Lifestyle
René Favaloro: Google Doodle celebrates a pioneering Argentinian surgeon’s 96th birthday
Dr René Favaloro, a pioneering Argentinian cardiac surgeon associated with his contributions to coronary artery bypass surgery, is being remembered with a special Google Doodle on what might have been his 96th birthday celebration.
Who is René Favaloro?
“‘We’ is more important than ‘I.’ In medicine, the advances are always the result of many efforts accumulated over the years,” wrote Dr. René Favaloro, a pioneering Argentinian surgeon who introduced coronary artery bypass surgery into clinical practice.
René Favaloro, a Buenos Aires native, is credited with bringing coronary bypass surgery into the clinical field – however he was reluctant to be known as the “father” of such a technique.
Born in La Plata on 12 July,1923, René Favaloro graduated in 1948 from La Plata University with a medical degree.
He started his career as a nation doctor in the territory of La Pampa, where during 12 years he “educated his patients about preventive medicine, established the first ‘mobile’ blood bank in this area, and built his own operating room, where he trained general and surgical nurses,” per a tribute written by Dr Denton A Cooley following René Favaloro’s demise in 2000.

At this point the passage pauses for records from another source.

(* ===== verification/CollectionIndexes.v ===== *)
(** * Collections: creating and dropping indexes, reopening

    An index is built over the documents, then recorded in the journal, and
    taken away again if that throws. The contents that a journal holds are
    enough to make the collection again. *)

From stdpp Require Import gmap.
From S2P Require Import Prelude Errors JsNumber JsString JsValue Binary CustomId Codec Roundtrip Filter FilterSpec Sort Update FieldIndex IndexSpec IndexLemmas FieldIndexSpec IndexSet IndexSetSpec Planner PlannerSpec Stored Collection CollectionLemmas CollectionQueries CollectionChanges CollectionSpec.
Import IndexSet.IndexSet Collection.Collection.

(** ** Definitions of indexes *)

(** The definitions that a collection may have. *)
Record specs_ok (l : list IndexSpec) : Prop := {
  ok_names : NoDup (map Spec.name l);
  ok_fields : NoDup (map Spec.field l);
  ok_count : len l ≤ Spec.MAX_INDEXES_PER_COLLECTION;
}.

Definition without_index (name : jsstring) (l : list IndexSpec) : list IndexSpec :=
  List.filter (λ spec, negb (bool_decide (Spec.name spec = name))) l.

Lemma specs_ok_snoc l spec : specs_ok l → index_free spec l → specs_ok (l ++ [spec]).
Proof.
  intros [H1 H2 H3] (F1 & F2 & F3). split; rewrite ?map_app, ?len_app.
  - apply NoDup_app. split; [done|]. split; [|apply NoDup_singleton].
    intros x Hx ->%list_elem_of_singleton. done.
  - apply NoDup_app. split; [done|]. split; [|apply NoDup_singleton].
    intros x Hx ->%list_elem_of_singleton. done.
  - change (len [spec]) with 1. lia.
Qed.

Lemma specs_ok_prefix l spec l' : specs_ok (l ++ spec :: l') → specs_ok l ∧ index_free spec l.
Proof.
  intros [H1 H2 H3]. rewrite map_app in H1, H2. rewrite len_app in H3. cbn [map] in *.
  change (spec :: l') with ([spec] ++ l') in H3. rewrite len_app in H3. change (len [spec]) with 1 in H3.
  pose proof (len_nonneg l').
  apply NoDup_app in H1 as (N1 & D1 & _). apply NoDup_app in H2 as (N2 & D2 & _).
  split; [split; [done|done|lia]|]. split; [intros Hin; apply (D1 _ Hin); left|].
  split; [intros Hin; apply (D2 _ Hin); left|lia].
Qed.

Lemma map_filter_NoDup {A B} (f : A → B) (P : A → bool) (l : list A) :
  NoDup (map f l) → NoDup (map f (List.filter P l)).
Proof.
  induction l as [|x l IH]; [done|]. cbn [map]. intros [Hx Hl]%NoDup_cons. cbn [List.filter].
  destruct (P x); [|by apply IH]. cbn [map]. apply NoDup_cons. split; [|by apply IH].
  intros Hin. apply Hx. apply list_elem_of_fmap in Hin as (y & -> & [Hy _]%elem_of_filter_bool).
  by apply list_elem_of_fmap_2.
Qed.

Lemma specs_ok_without name l : specs_ok l → specs_ok (without_index name l).
Proof.
  intros [H1 H2 H3]. split; [by apply map_filter_NoDup..|].
  pose proof (len_filter (λ spec, negb (bool_decide (Spec.name spec = name))) l) as H.
  unfold without_index. lia.
Qed.

Lemma without_index_snoc l spec :
  Spec.name spec ∉ map Spec.name l → without_index (Spec.name spec) (l ++ [spec]) = l.
Proof.
  intros Hn. unfold without_index. rewrite List.filter_app. cbn [List.filter].
  rewrite bool_decide_eq_true_2 by done. cbn [negb]. rewrite app_nil_r. apply filter_all.
  intros x Hx. apply negb_true_iff, bool_decide_eq_false_2. intros E. apply Hn. rewrite <- E.
  by apply list_elem_of_fmap_2.
Qed.

(** ** Creating and dropping in the index set *)
Lemma existsb_elem {A B} `{EqDecision B} (f : A → B) y (l : list A) :
  existsb (λ x, bool_decide (f x = y)) l = bool_decide (y ∈ map f l).
Proof.
  apply eq_bool_prop_intro. rewrite bool_decide_spec, Is_true_true, existsb_exists. split.
  - intros (x & Hx%list_elem_of_In & <-%bool_decide_eq_true). by apply list_elem_of_fmap_2.
  - intros (x & -> & Hx%list_elem_of_In)%list_elem_of_fmap. exists x. by rewrite bool_decide_eq_true_2.
Qed.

René Favaloro joined the Cleveland Clinic in 1962 and pursued his interest for thoracic surgery.
In May 1967, René Favaloro worked on a 51-year-old woman with an occlusion on her correct coronary artery. He performed a saphenous aortocoronary bypass, which means he utilized a vein from the woman’s leg to re-route the blood flow around the blockage.
“Although he was always hesitant to carry the moniker of ‘father’ of coronary artery bypass surgery, he is the surgeon we should credit with introducing coronary bypass surgery into the clinical arena,” Cooley wrote of René Favaloro in his tribute.
René Favaloro came back to Argentina during the 1970s and made the Favaloro Foundation, a scientific institution dedicated to medicinal care, training and research.
René Favaloro passed on by suicide on 29 July, 2000. His demise set off a national debate on the impacts of Argentina’s late-Nineties recession, as well as the state of healthcare and scientific research in the nation.